(** Does the startup of the display thread fail in state [s] under [o]?
    Read off the two return codes the thread tests. *)
Definition init_fails (o : sdl_outcomes) (s : state) : bool :=
  fst (fst (video_display_init o (current_width s) (current_height s)
              Renderer s)) <? 0.
Definition build_fails (o : sdl_outcomes) (s : state) : bool :=
  let s1 := snd (fst (video_display_init o (current_width s)
                        (current_height s) Renderer s)) in
  fst (fst (video_display_set_size o (current_width s1) (current_height s1)
              Renderer s1)) <? 0.
Definition startup_fails (o : sdl_outcomes) (s : state) : bool :=
  init_fails o s || build_fails o s.

(** A frame event asks for a resize when its size is not the current one. *)
Definition size_differs (e : SDL_Event) (s : state) : bool :=
  negb (vw (data2 e) =? current_width s)
  || negb (vh (data2 e) =? current_height s).

(** The log of the exit sequence of the display thread in state [s]. *)
Definition exit_log (s : state) : log :=
  [ (Renderer, A_SDL_DestroyTexture (frameTex s));
    (Renderer, A_SDL_DestroyRenderer (renderer s));
    (Renderer, A_SDL_DestroyWindow (win s));
    (Renderer, A_SDL_Quit);
    (Renderer, A_write V_initialized);
    (Renderer, A_pthread_exit) ].

(** ** Observations used in the statements *)

Definition is_feedback (a : action) : bool := is_fdbk_write a || is_signal a.

(** The display thread is inside its loop and [SDL_WaitEvent] is about to
    deliver the frame event [e]. *)
Definition frame_event_next (o : sdl_outcomes) (s : state) (e : SDL_Event)
  : Prop :=
  (exists cur, thread s = T_running cur)
  /\ (exists rest, queue s ++ o_pump o = e :: rest)
  /\ etype e = event_frame s
  /\ o_wait o <> 0.

(** The order in which a log acquires, and releases, rendering resources. *)
Definition acquisition_order (l : log) : list resource :=
  keep_some (map (fun e => acquired (snd e)) l).
Definition release_order (l : log) : list resource :=
  keep_some (map (fun e => released (snd e)) l).

(** What an iteration does for the event itself, as opposed to the redraw
    and the exit sequence. *)
Definition is_event_handling (a : action) : bool :=
  match a with
  | A_SDL_WaitEvent _ | A_mutex_lock | A_mutex_unlock | A_cond_signal
  | A_SDL_SetWindowSize _ _ _ | A_SDL_CreateTexture _ _ _ _
  | A_SDL_UpdateTexture _ _ _ _ | A_video_set_stopped
  | A_write V_display_fdbk | A_read _ => true
  | _ => false
  end.

(** The display thread is inside its loop and [SDL_WaitEvent] returns in the
    next quantum (with an event or with an error). *)
Definition iteration_next (o : sdl_outcomes) (s : state) : Prop :=
  (exists cur, thread s = T_running cur)
  /\ (o_wait o = 0 \/ queue s ++ o_pump o <> []).

(** The redraw at the bottom of the loop body, for the handles in [s]. *)
Definition redraw_actions (s : state) : list action :=
  [ A_SDL_RenderClear (renderer s);
    A_SDL_RenderCopy (renderer s) (frameTex s);
    A_SDL_RenderPresent (renderer s) ].

(** The log of the initialisation of a display thread started in [s]. *)
Definition startup_log (o : sdl_outcomes) (s : state) : log :=
  snd (thread_start o Renderer s).
Arguments startup_log : simpl never.

(** The return code computed from the feedback. *)
Definition code_of (v : feedback_msg) : Z :=
  match v with FDBK_OK => 0 | _ => -1 end.

(** The state right after the submitter has reset the feedback and pushed
    the event [e]. *)
Definition pushed (e : SDL_Event) (s : state) : state :=
  set_queue (queue s ++ [e]) (set_display_fdbk FDBK_NONE s).

(** The event pushed by [video_display_stop_thread]. *)
Definition quit_event (s : state) : SDL_Event :=
  mk_event (event_quit s) 0 (mk_size 0 0).

(** The state in which the new display thread starts: the submitter has
    recorded the size, reset the feedback and created the thread. *)
Definition started (width height : Z) (s : state) : state :=
  set_thread T_starting
    (set_display_fdbk FDBK_NONE
       (set_current_height height (set_current_width width s))).


(** ** Lock discipline *)

Definition same_tid (a b : tid) : bool :=
  match a, b with
  | Producer, Producer | Renderer, Renderer => true
  | _, _ => false
  end.

(** Does thread [t] hold the feedback mutex after the log [l], given whether
    it held it before?  ([pthread_cond_wait] gives the mutex up while the
    caller sleeps and returns with it held.) *)
Fixpoint held_after (t : tid) (held : bool) (l : log) : bool :=
  match l with
  | [] => held
  | (t', a) :: rest =>
      if same_tid t' t then
        match a with
        | A_mutex_lock => held_after t true rest
        | A_mutex_unlock => held_after t false rest
        | _ => held_after t held rest
        end
      else held_after t held rest
  end.

(** The accesses to shared variables that thread [t] makes in [l] while it
    does not hold the feedback mutex. *)
Fixpoint unguarded (t : tid) (held : bool) (l : log) : list action :=
  match l with
  | [] => []
  | (t', a) :: rest =>
      if same_tid t' t then
        match a with
        | A_mutex_lock => unguarded t true rest
        | A_mutex_unlock => unguarded t false rest
        | A_read _ | A_write _ =>
            if held then unguarded t held rest
            else a :: unguarded t held rest
        | _ => unguarded t held rest
        end
      else unguarded t held rest
  end.

(** Logs in which only the display thread acts. *)
Definition renderer_only (l : log) : Prop :=
  Forall (fun e => fst e = Renderer) l.

(** The only access the display thread makes without the lock. *)
Definition renderer_lockfree (a : action) : Prop := a = A_write V_initialized.

(** What the submitter does while it waits is reading the feedback and
    sleeping; anything else counts as not waiting. *)
Definition not_waiting (a : action) : bool :=
  match a with
  | A_read V_display_fdbk | A_cond_wait => false
  | _ => true
  end.

(** The facts about a stretch of log produced while the submitter holds the
    mutex and waits: it only reads the feedback and sleeps, it touches shared variables only
    under the lock and still holds the lock at the end, and the display
    thread keeps to its own discipline. *)
Definition waiting_log (l : log) : Prop :=
  proj Producer not_waiting l = []
  /\ unguarded Producer true l = []
  /\ held_after Producer true l = true
  /\ Forall renderer_lockfree (unguarded Renderer false l)
  /\ held_after Renderer false l = false.

(** The discipline in which both threads make every access under the
    mutex. *)
Definition lock_discipline (l : log) : Prop :=
  unguarded Producer false l = [] /\ unguarded Renderer false l = [].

----------------------------------------

# [Work instruction]
If a line falls between the first line of the records and the line containing "(** What an", inclusive, repeat it exactly; leave out all others.

# [Answer area]
(** Does the startup of the display thread fail in state [s] under [o]?
    Read off the two return codes the thread tests. *)
Definition init_fails (o : sdl_outcomes) (s : state) : bool :=
  fst (fst (video_display_init o (current_width s) (current_height s)
              Renderer s)) <? 0.
Definition build_fails (o : sdl_outcomes) (s : state) : bool :=
  let s1 := snd (fst (video_display_init o (current_width s)
                        (current_height s) Renderer s)) in
  fst (fst (video_display_set_size o (current_width s1) (current_height s1)
              Renderer s1)) <? 0.
Definition startup_fails (o : sdl_outcomes) (s : state) : bool :=
  init_fails o s || build_fails o s.

(** A frame event asks for a resize when its size is not the current one. *)
Definition size_differs (e : SDL_Event) (s : state) : bool :=
  negb (vw (data2 e) =? current_width s)
  || negb (vh (data2 e) =? current_height s).

(** The log of the exit sequence of the display thread in state [s]. *)
Definition exit_log (s : state) : log :=
  [ (Renderer, A_SDL_DestroyTexture (frameTex s));
    (Renderer, A_SDL_DestroyRenderer (renderer s));
    (Renderer, A_SDL_DestroyWindow (win s));
    (Renderer, A_SDL_Quit);
    (Renderer, A_write V_initialized);
    (Renderer, A_pthread_exit) ].

(** ** Observations used in the statements *)

Definition is_feedback (a : action) : bool := is_fdbk_write a || is_signal a.

(** The display thread is inside its loop and [SDL_WaitEvent] is about to
    deliver the frame event [e]. *)
Definition frame_event_next (o : sdl_outcomes) (s : state) (e : SDL_Event)
  : Prop :=
  (exists cur, thread s = T_running cur)
  /\ (exists rest, queue s ++ o_pump o = e :: rest)
  /\ etype e = event_frame s
  /\ o_wait o <> 0.

(** The order in which a log acquires, and releases, rendering resources. *)
Definition acquisition_order (l : log) : list resource :=
  keep_some (map (fun e => acquired (snd e)) l).
Definition release_order (l : log) : list resource :=
  keep_some (map (fun e => released (snd e)) l).

(** What an iteration does for the event itself, as opposed to the redraw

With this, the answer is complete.